Work task:
For this task, retype the records below exactly.

──────

(* ===== verification/IoPortFacts.v ===== *)
(** * I/O ports deliver packets in order, and can lose a wakeup

    Threads that wait on a port, threads that queue packets and the rest of the kernel
    in any order, against the wait queues of [SyncFacts].  The packets are taken in
    the order they were queued; as long as at most one thread waits at a time, no
    thread sleeps while there is a packet.  Two waiting threads can be left with one
    of them asleep and a packet in the queue. *)

From stdpp Require Import base tactics numbers list gmap sets.
From Stdlib Require Import ZArith Lia.
From S2P Require Import Prelude Sched SchedFacts Sync SyncFacts SyncSched StateTracker StateTrackerFacts IoPort.
#[local] Open Scope Z_scope.

Module IoPortFacts.
Import Sync SyncFacts StateTracker IoPort.

(** Where a thread is in its call of [Wait]: before the look for a packet, after a
    look that found none, or blocked. *)
Inductive phase := Checking | Sleeping | Blocked.

Section facts.
Context {K : Type} `{WaitSpec K} (thread_yield : K → nat → option K) `{!YieldSpec K thread_yield}.

(** A port among threads: the calls of [Wait], and what was queued and taken. *)
Record pcfg := mk_pcfg { ck : K; cport : IOPortDispatcher; waits : gmap nat phase; queued : list IOP_Packet; taken : list IOP_Packet }.

Definition queue_of (s : pcfg) : nat := e_wait (port_event (cport s)).

(** A call whose sleep ended with status [st]. *)
Definition woken (w : gmap nat phase) (t : nat) (st : Z) : gmap nat phase := if st =? NO_ERROR then <[t := Checking]> w else delete t w.

Definition after_sleep (s : pcfg) (t : nat) (p : IOPortDispatcher) (r : result K Z) : pcfg :=
  match r with
  | Done st k => mk_pcfg k p (woken (waits s) t st) (queued s) (taken s)
  | Wait k => mk_pcfg k p (<[t := Blocked]> (waits s)) (queued s) (taken s)
  end.

(** At most [limit] threads are in [Wait] at a time. *)
Inductive pstep (limit : nat) : pcfg → pcfg → Prop :=
| ps_enter s c t :
    krunning (ck s) c t → waits s !! t = None → (size (waits s) < limit)%nat →
    pstep limit s (mk_pcfg (ck s) (cport s) (<[t := Checking]> (waits s)) (queued s) (taken s))
| ps_take s c t pk p' :
    krunning (ck s) c t → waits s !! t = Some Checking → Wait_check (cport s) = (Some pk, p') →
    pstep limit s (mk_pcfg (ck s) p' (delete t (waits s)) (queued s) (taken s ++ [pk]))
| ps_empty s c t p' :
    krunning (ck s) c t → waits s !! t = Some Checking → Wait_check (cport s) = (None, p') →
    pstep limit s (mk_pcfg (ck s) p' (<[t := Sleeping]> (waits s)) (queued s) (taken s))
| ps_sleep s c t p' r :
    krunning (ck s) c t → waits s !! t = Some Sleeping → Wait_sleep (ck s) c (cport s) = Some (p', r) →
    pstep limit s (after_sleep s t p' r)
| ps_wake s c t st k' :
    krunning (ck s) c t → waits s !! t = Some Blocked → Wait_wake (ck s) t = Some (st, k') →
    pstep limit s (mk_pcfg k' (cport s) (woken (waits s) t st) (queued s) (taken s))
| ps_queue s c t pk st k' p' :
    krunning (ck s) c t → waits s !! t = None → Queue thread_yield (ck s) c (cport s) pk = Some (st, k', p') →
    pstep limit s (mk_pcfg k' p' (waits s) (if st =? NO_ERROR then queued s ++ [pk] else queued s) (taken s))
(** The packets that are left are dropped. *)
| ps_zero s : pstep limit s (mk_pcfg (ck s) (on_zero_handles (cport s)) (waits s) (taken s) (taken s))
| ps_env s k' :
    kok k' → kwq k' (queue_of s) → kwaiters k' (queue_of s) `sublist_of` kwaiters (ck s) (queue_of s) →
    pstep limit s (mk_pcfg k' (cport s) (waits s) (queued s) (taken s)).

──────

Answer to this exercise:
(* ===== verification/IoPortFacts.v ===== *)
(** * I/O ports deliver packets in order, and can lose a wakeup

    Threads that wait on a port, threads that queue packets and the rest of the kernel
    in any order, against the wait queues of [SyncFacts].  The packets are taken in
    the order they were queued; as long as at most one thread waits at a time, no
    thread sleeps while there is a packet.  Two waiting threads can be left with one
    of them asleep and a packet in the queue. *)

From stdpp Require Import base tactics numbers list gmap sets.
From Stdlib Require Import ZArith Lia.
From S2P Require Import Prelude Sched SchedFacts Sync SyncFacts SyncSched StateTracker StateTrackerFacts IoPort.
#[local] Open Scope Z_scope.

Module IoPortFacts.
Import Sync SyncFacts StateTracker IoPort.

(** Where a thread is in its call of [Wait]: before the look for a packet, after a
    look that found none, or blocked. *)
Inductive phase := Checking | Sleeping | Blocked.

Section facts.
Context {K : Type} `{WaitSpec K} (thread_yield : K → nat → option K) `{!YieldSpec K thread_yield}.

(** A port among threads: the calls of [Wait], and what was queued and taken. *)
Record pcfg := mk_pcfg { ck : K; cport : IOPortDispatcher; waits : gmap nat phase; queued : list IOP_Packet; taken : list IOP_Packet }.

Definition queue_of (s : pcfg) : nat := e_wait (port_event (cport s)).

(** A call whose sleep ended with status [st]. *)
Definition woken (w : gmap nat phase) (t : nat) (st : Z) : gmap nat phase := if st =? NO_ERROR then <[t := Checking]> w else delete t w.

Definition after_sleep (s : pcfg) (t : nat) (p : IOPortDispatcher) (r : result K Z) : pcfg :=
  match r with
  | Done st k => mk_pcfg k p (woken (waits s) t st) (queued s) (taken s)
  | Wait k => mk_pcfg k p (<[t := Blocked]> (waits s)) (queued s) (taken s)
  end.

(** At most [limit] threads are in [Wait] at a time. *)
Inductive pstep (limit : nat) : pcfg → pcfg → Prop :=
| ps_enter s c t :
    krunning (ck s) c t → waits s !! t = None → (size (waits s) < limit)%nat →
    pstep limit s (mk_pcfg (ck s) (cport s) (<[t := Checking]> (waits s)) (queued s) (taken s))
| ps_take s c t pk p' :
    krunning (ck s) c t → waits s !! t = Some Checking → Wait_check (cport s) = (Some pk, p') →
    pstep limit s (mk_pcfg (ck s) p' (delete t (waits s)) (queued s) (taken s ++ [pk]))
| ps_empty s c t p' :
    krunning (ck s) c t → waits s !! t = Some Checking → Wait_check (cport s) = (None, p') →
    pstep limit s (mk_pcfg (ck s) p' (<[t := Sleeping]> (waits s)) (queued s) (taken s))
| ps_sleep s c t p' r :
    krunning (ck s) c t → waits s !! t = Some Sleeping → Wait_sleep (ck s) c (cport s) = Some (p', r) →
    pstep limit s (after_sleep s t p' r)
| ps_wake s c t st k' :
    krunning (ck s) c t → waits s !! t = Some Blocked → Wait_wake (ck s) t = Some (st, k') →
    pstep limit s (mk_pcfg k' (cport s) (woken (waits s) t st) (queued s) (taken s))
| ps_queue s c t pk st k' p' :
    krunning (ck s) c t → waits s !! t = None → Queue thread_yield (ck s) c (cport s) pk = Some (st, k', p') →
    pstep limit s (mk_pcfg k' p' (waits s) (if st =? NO_ERROR then queued s ++ [pk] else queued s) (taken s))
(** The packets that are left are dropped. *)
| ps_zero s : pstep limit s (mk_pcfg (ck s) (on_zero_handles (cport s)) (waits s) (taken s) (taken s))
| ps_env s k' :
    kok k' → kwq k' (queue_of s) → kwaiters k' (queue_of s) `sublist_of` kwaiters (ck s) (queue_of s) →
    pstep limit s (mk_pcfg k' (cport s) (waits s) (queued s) (taken s)).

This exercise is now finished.